I actually disagree with a straight wealth tax, I believe the approach of adequately taxing the wealthy needs a more two pronged approach, which I happen to have pitched already, so I'll just copy paste that comment here to explain what I think will work instead:

I believe someone suggested loans collateralized on stock and other such speculative assets be taxed as realized gains, which should go a long way to stop the absolutely mindbogglingly obscene displays of mega wealth we've been seeing as of late.

As for income, there should be nominal brackets established at the 20th, 40th, 60th, 80th, 95th, and 99th percentiles of income for a given year, with 20th, 40th, and 60th percentile income taxed at the percent of national wealth each of those brackets owns, income in the 80th and 95th brackets being taxed at twice their respective shares of the national wealth, and income above the 99th income being taxed at three times their share of the national wealth. Then have a half a percent multiplier for every multiple of twenty times the median income of the 0-20 percentile bracket an income crosses.

Doesn't just tax the rich, it directly makes it their class interest to spread the wealth to lighten the crunch on their top dollar. The rich literally can get their own tax cuts by sharing the wealth.

It actually even incentivizes the ultra rich to police each other since one of them building up the riches too much hits all of them, meaning the rich will be eating each other whenever one of them steps out of line!

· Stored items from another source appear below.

(** When every generated scenario ends as it is expected to, the report of the
    realistic benchmark says so: every scenario has a result, the pass rate is 1, the
    policy accuracy is 100 percent, and of each category exactly the generated ones
    are counted, all of them passed: as many sandbox escapes blocked as rounds, and
    twice as many malformed calls repaired. *)
Theorem realistic_run_as_expected repetitions g answers
    (Hne : repetitions <> 0%nat)
    (Hall : Forall2 went_as_expected (generate_scenarios choice randint repetitions g) answers) :
  exists results,
    realistic_results (zip (generate_scenarios choice randint repetitions g) answers) = Ok results /\
    length results = (5 * repetitions)%nat /\ (pass_rate results == 1)%Q /\ policy_gate_accuracy results = 100%Q /\
    forall category,
      length (in_category category results) = (repetitions * rounds_of category)%nat /\
      count_passed (in_category category results) = Z.of_nat (repetitions * rounds_of category).
Proof.
  destruct (generated_shape repetitions g) as [Hshape Hcats].
  destruct (generated_scenarios choice randint repetitions g) as [Hlen _].
  set (scenarios := generate_scenarios choice randint repetitions g) in *. clearbody scenarios.
  assert (exists results, realistic_results (zip scenarios answers) = Ok results /\
    map category_of results = map category_of scenarios /\ length results = length scenarios /\
    Forall (fun r => has_passed r = true) results) as (results & Hok & Hc & Hl & Hp).
  { clear Hcats Hlen. unfold realistic_results.
    induction Hall as [|s a scenarios answers Hs _ IH]; [by exists []|].
    apply Forall_cons in Hshape as [(name & category & tool & arguments & expected & ->) Hshape].
    destruct (IH Hshape) as (results & Hok & Hc & Hl & Hp). cbn [zip zip_with result_mapM].
    injection Hs as ->. eexists. split; [cbn; rewrite Hok; reflexivity|]. split; [cbn [map]; rewrite Hc; reflexivity|].
    split; [cbn [length]; by rewrite Hl|]. constructor; [|done]. unfold has_passed. cbn.
    rewrite (bool_decide_true (JStr _ = JStr _)) by done. by rewrite bool_decide_true. }
  exists results. rewrite Hl. split; [done|]. split; [done|].
  assert (Hcount : forall category, length (in_category category results) = (repetitions * rounds_of category)%nat).
  { intros category. by rewrite length_in_category, Hc, Hcats, rounds_length. }
  split_and!.
  - unfold pass_rate. rewrite all_passed_count by done. destruct results as [|r results]; [cbn in Hl; lia|].
    unfold ratio, Qdiv. apply Qmult_inv_r. unfold Qeq. cbn. lia.
  - unfold policy_gate_accuracy. replace (forallb has_passed (in_category "destructive" results)) with true; [done|].
    symmetry. apply forallb_forall. intros r [Hin _]%filter_In. rewrite List.Forall_forall in Hp. auto.
  - intros category. split; [done|]. by rewrite all_passed_in_category, Hcount.
Qed.
End benchmark.
(** Whatever fails, a driver leaves nothing behind: every gateway process, session
    and temporary directory it opened is closed again, innermost first; there is one
    process at a time, tools are called in its session, and the report is written
    when everything is closed. *)
Theorem drivers_leave_nothing {G} (seeded : Z -> G) choice randint float_norm seed repetitions output_path
    database_path :
  let leaves_nothing {A} (x : CM A) := forall tr rs, exec (x tt) tr rs ->
    open_after tr = [] /\
    forall tr1 ev tr2, tr = tr1 ++ ev :: tr2 -> resource_allowed (open_after tr1) (projT1 ev) in
  leaves_nothing (run_live_evaluation repr output_path) /\
  leaves_nothing (run_realistic_evaluation repr seeded choice randint float_norm seed repetitions output_path) /\
  leaves_nothing (run_demo database_path).
Proof.
  intros leaves_nothing.
  assert (Hall : forall {A} (x : CM A), restores nothing x -> leaves_nothing A x).
  { intros A x Hx tr rs Hex. specialize (Hx [] eq_refl).
    assert (Hok : forall open (tr : list (event client_sig)), answers_ok resource_monitor open tr)
      by (intros open tr'; revert open; induction tr'; cbn; auto).
    split.
    - pose proof (wp_exec _ _ _ _ _ _ Hx Hex (Hok _ _)) as Hend. by rewrite open_after_monitor in Hend.
    - intros tr1 ev tr2 Htr. pose proof (exec_calls_allowed _ _ _ _ _ _ Hx Hex (Hok _ _) _ _ _ Htr) as Ha.
      by rewrite open_after_monitor in Ha. }
  split_and!; apply Hall; [apply live_restores|apply realistic_restores|apply demo_restores].
Qed.
End properties.
(** Their documentation: the context is merged under the event, the level and
    the time are added under their keys, the event is rendered as JSON. *)
Class StructlogLaws `{Structlog} (float_norm : string -> string) : Prop := {
  merge_get k c d : dict_get k (merge_contextvars c d) =
    match dict_get k d with Some v => Some v | None => dict_get k (lc_context c) end;
  level_get k c d : dict_get k (add_log_level c d) =
    if decide (k = "level") then Some (JStr (lc_method c)) else dict_get k d;
  time_get k c d : k <> "timestamp" -> dict_get k (TimeStamper c d) = dict_get k d;
  processed_wf c d p : p ∈ [merge_contextvars; add_log_level; TimeStamper] ->
    entry_wf float_norm (lc_context c) -> entry_wf float_norm d -> entry_wf float_norm (p c d);
  render_loads d : entry_wf float_norm d -> loads float_norm (JSONRenderer d) = Some (JObj d)
}.

Inductive stream := Stdout | Stderr.
Record BoundLogger := { bl_bound : jdict }.
Record configuration := {
  cf_processors : list processor;
  cf_renderer : jdict -> string;
  cf_file : stream;
  cf_cache_logger : bool
}.

(** [configure_logging]: the configuration it installs, and the logger it returns. *)
Definition configure_logging `{Structlog} (log_level : string) : configuration * BoundLogger :=
  ({| cf_processors := [merge_contextvars; add_log_level; TimeStamper]; cf_renderer := JSONRenderer;
      cf_file := Stderr; cf_cache_logger := false |},
   {| bl_bound := [("log_level", JStr log_level)] |}).
(** [_append_sync], first piece: sign a record after the hash in memory. *)
Definition sync_read (i : nat) x : option audit_state :=
  match running_append i x, as_progress x !! i with
  | Some (fields, timestamp), None =>
      Some (set_progress (<[i := Signed (signed_record sha256 fields timestamp (al_last_hash (as_logger x)))]>
              (as_progress x)) x)
  | _, _ => None
  end.

(** Second piece: open the file, write the line, flush it to the disk. *)
Definition sync_write (i : nat) (w : write_outcome) x : option audit_state :=
  match running_append i x, as_progress x !! i with
  | Some _, Some (Signed record) =>
      let l := as_logger x in
      let written := {| al_file := append_line (al_file l) (record_line model_dump_json record);
                        al_last_hash := al_last_hash l |} in
      Some (match w with
            | Written => set_logger written (set_progress (<[i := LineWritten record]> (as_progress x)) x)
            | OpenFailed => finish_job i (Err (EPy OSError "open")) x
            | SyncFailed => set_logger written (finish_job i (Err (EPy OSError "fsync")) x)
            end)
  | _, _ => None
  end.

(** Third piece: store the hash and return the record. *)
Definition sync_store (i : nat) x : option audit_state :=
  match running_append i x, as_progress x !! i with
  | Some _, Some (LineWritten record) =>
      Some (set_logger {| al_file := al_file (as_logger x); al_last_hash := au_record_hash record |}
              (finish_job i (Ok record) x))
  | _, _ => None
  end.

(** A poll of [run_blocking] finds the future done: [append] returns. *)
Definition poll_append (a : nat) x : option audit_state :=
  match as_status x !! a with
  | Some (InThread i) =>
      match futures (as_threads x) !! i, poll i (as_threads x) with
      | Some (Done r), Some t => Some (release (set_status a (AppendReturned r) (set_threads t x)))
      | _, _ => None
      end
  | _ => None
  end.

(** The caller is cancelled, while it waits for the lock or for its thread. *)
Definition cancel_append (a : nat) x : option audit_state :=
  match as_status x !! a with
  | Some WaitingLock =>
      Some (set_status a AppendCancelled
              (set_lock (as_lock x) (List.filter (fun b => negb (Nat.eqb b a)) (as_waiters x)) x))
  | Some (InThread i) =>
      match cancel i (as_threads x) with
      | Some t => Some (release (set_status a AppendCancelled (set_threads t x)))
      | None => None
      end
  | _ => None
  end.

Definition audit_step x (ev : audit_event) : option audit_state :=
  match ev with
  | ECall fields timestamp => Some (call_append fields timestamp x)
  | EOther => Some (submit_job None x)
  | ETake => t ← thread_take (as_threads x); Some (set_threads t x)
  | ERead i => sync_read i x
  | EWrite i w => sync_write i w x
  | EStore i => sync_store i x
  | EOtherDone i r =>
      match as_jobs x !! i, thread_finish i r (as_threads x) with
      | Some None, Some t => Some (set_threads t x)
      | _, _ => None
      end
  | EPoll a => poll_append a x
  | ECancel a => cancel_append a x
  end.

Fixpoint audit_run x (events : list audit_event) : option audit_state :=
  match events with
  | [] => Some x
  | ev :: events => x' ← audit_step x ev; audit_run x' events
  end.

(** The event does not cancel a caller whose function has begun, and no flush to
    the disk fails. *)
Definition careful x (ev : audit_event) : bool :=
  match ev with
  | ECancel a =>
      match as_status x !! a with
      | Some (InThread i) => match futures (as_threads x) !! i with Some Running => false | _ => true end
      | _ => true
      end
  | EWrite _ SyncFailed => false
  | _ => true
  end.
Fixpoint careful_run x (events : list audit_event) : bool :=
  match events with
  | [] => true
  | ev :: events =>
      careful x ev && match audit_step x ev with Some x' => careful_run x' events | None => true end
  end.
End audit.

(* ------------------------------------------------------------------ *)
(** ** The invariant *)

Section invariant.
Context `{Rendering} (sha256 : string -> string) (model_dump_json : json -> string) (float_norm : string -> string).
Hypothesis model_dump_json_loads :
  forall v, json_wf float_norm v = true -> loads float_norm (model_dump_json v) = Some v.
Implicit Types (x : audit_state).
Abbreviation signed := (signed_record sha256).
Abbreviation line_of := (record_line model_dump_json).

(** The file with the line of a record signed after its last hash verifies. *)
Lemma signed_line_verifies l fields timestamp :
  log_ok sha256 float_norm l -> fields_wf float_norm fields = true ->
  let record := signed fields timestamp (al_last_hash l) in
  log_ok sha256 float_norm
    {| al_file := append_line (al_file l) (line_of record); al_last_hash := au_record_hash record |}.
Proof.
  intros Hl Hwf record.
  exact (proj1 (log_step_ok sha256 model_dump_json float_norm model_dump_json_loads l
    (Append fields timestamp Written) Hl ltac:(cbn; by rewrite Hwf))).
Qed.

Definition lines_of x : list string := default [] (al_file (as_logger x)).

(** A function that is queued or runs. *)
Definition active (f : future AuditRecord) : bool := match f with Pending | Running => true | _ => false end.

(** The progress of a thread agrees with the logger. *)
Definition progress_ok x (i : nat) (p : sync_progress) : Prop :=
  exists a fields timestamp, futures (as_threads x) !! i = Some Running /\ as_jobs x !! i = Some (Some a) /\
    as_requests x !! a = Some (fields, timestamp) /\
    let record := signed fields timestamp (al_last_hash (as_logger x)) in
    match p with
    | Signed r => r = record /\ log_ok sha256 float_norm (as_logger x)
    | LineWritten r => r = record /\ line_of record ∈ lines_of x /\
        log_ok sha256 float_norm {| al_file := al_file (as_logger x); al_last_hash := au_record_hash record |}
    end.

(** The outcome of a function of an append agrees with its request and the file. *)
Definition outcome_ok x (a : nat) (r : result exc AuditRecord) : Prop :=
  match r with
  | Ok record => line_of record ∈ lines_of x /\
      as_requests x !! a = Some (au_fields record, au_timestamp record)
  | Err _ => True
  end.

Record core_ok x : Prop := {
  ck_jobs : length (as_jobs x) = length (futures (as_threads x));
  ck_requests : length (as_requests x) = length (as_status x);
  ck_wf : Forall (fun r => fields_wf float_norm r.1 = true) (as_requests x);
  ck_waiters : NoDup (as_waiters x) /\ forall a, a ∈ as_waiters x -> as_status x !! a = Some WaitingLock;
  ck_thread : forall a i, as_status x !! a = Some (InThread i) -> as_jobs x !! i = Some (Some a);
  ck_progress : forall i p, as_progress x !! i = Some p -> progress_ok x i p;
  ck_file : as_progress x = ∅ -> log_ok sha256 float_norm (as_logger x);
  ck_done : forall i a r, as_jobs x !! i = Some (Some a) -> futures (as_threads x) !! i = Some (Done r) ->
    outcome_ok x a r;
  ck_returned : forall a r, as_status x !! a = Some (AppendReturned r) -> outcome_ok x a r
}.

(** No append is with the threads. *)
Definition free x : Prop :=
  (forall a i, as_status x !! a <> Some (InThread i)) /\
  (forall i a f, as_jobs x !! i = Some (Some a) -> futures (as_threads x) !! i = Some f -> active f = false).

(** One append is with the threads: the holder of the lock. *)
Record held_ok x : Prop := {
  hk_holder : forall a i, as_status x !! a = Some (InThread i) -> as_lock x = Some a;
  hk_active : forall i a f, as_jobs x !! i = Some (Some a) -> futures (as_threads x) !! i = Some f ->
    active f = true -> as_status x !! a = Some (InThread i);
  hk_free : as_lock x = None -> as_waiters x = []
}.

Definition state_ok x : Prop := core_ok x /\ held_ok x.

[–] EnderMB 12 points 8 months ago (1 children)

While I definitely agree with the approach, would it not make sense to also run a wealth tax alongside this, to ensure that assets aren't just stored outside of the US?

I'd be all for all of the below:

  • Taxation on loans taken against collateral above x
  • A cap on executive pay, especially in instances where an executive is paid more than the company takes in income. This would stop instances like Musk getting paid a fuck-ton when their company has very little income.
  • A wealth tax to take a percentage of wealth, with yearly audits of accounts held by wealth management firms to ensure that no one is fiddling with the books.

The problem with some of the listed names is that they don't own their companies. Bezos hasn't owned Amazon for 3-4 years now, and he's been dumping stock for years. If we only taxed against specific types of collateral, the rich would just move to something else.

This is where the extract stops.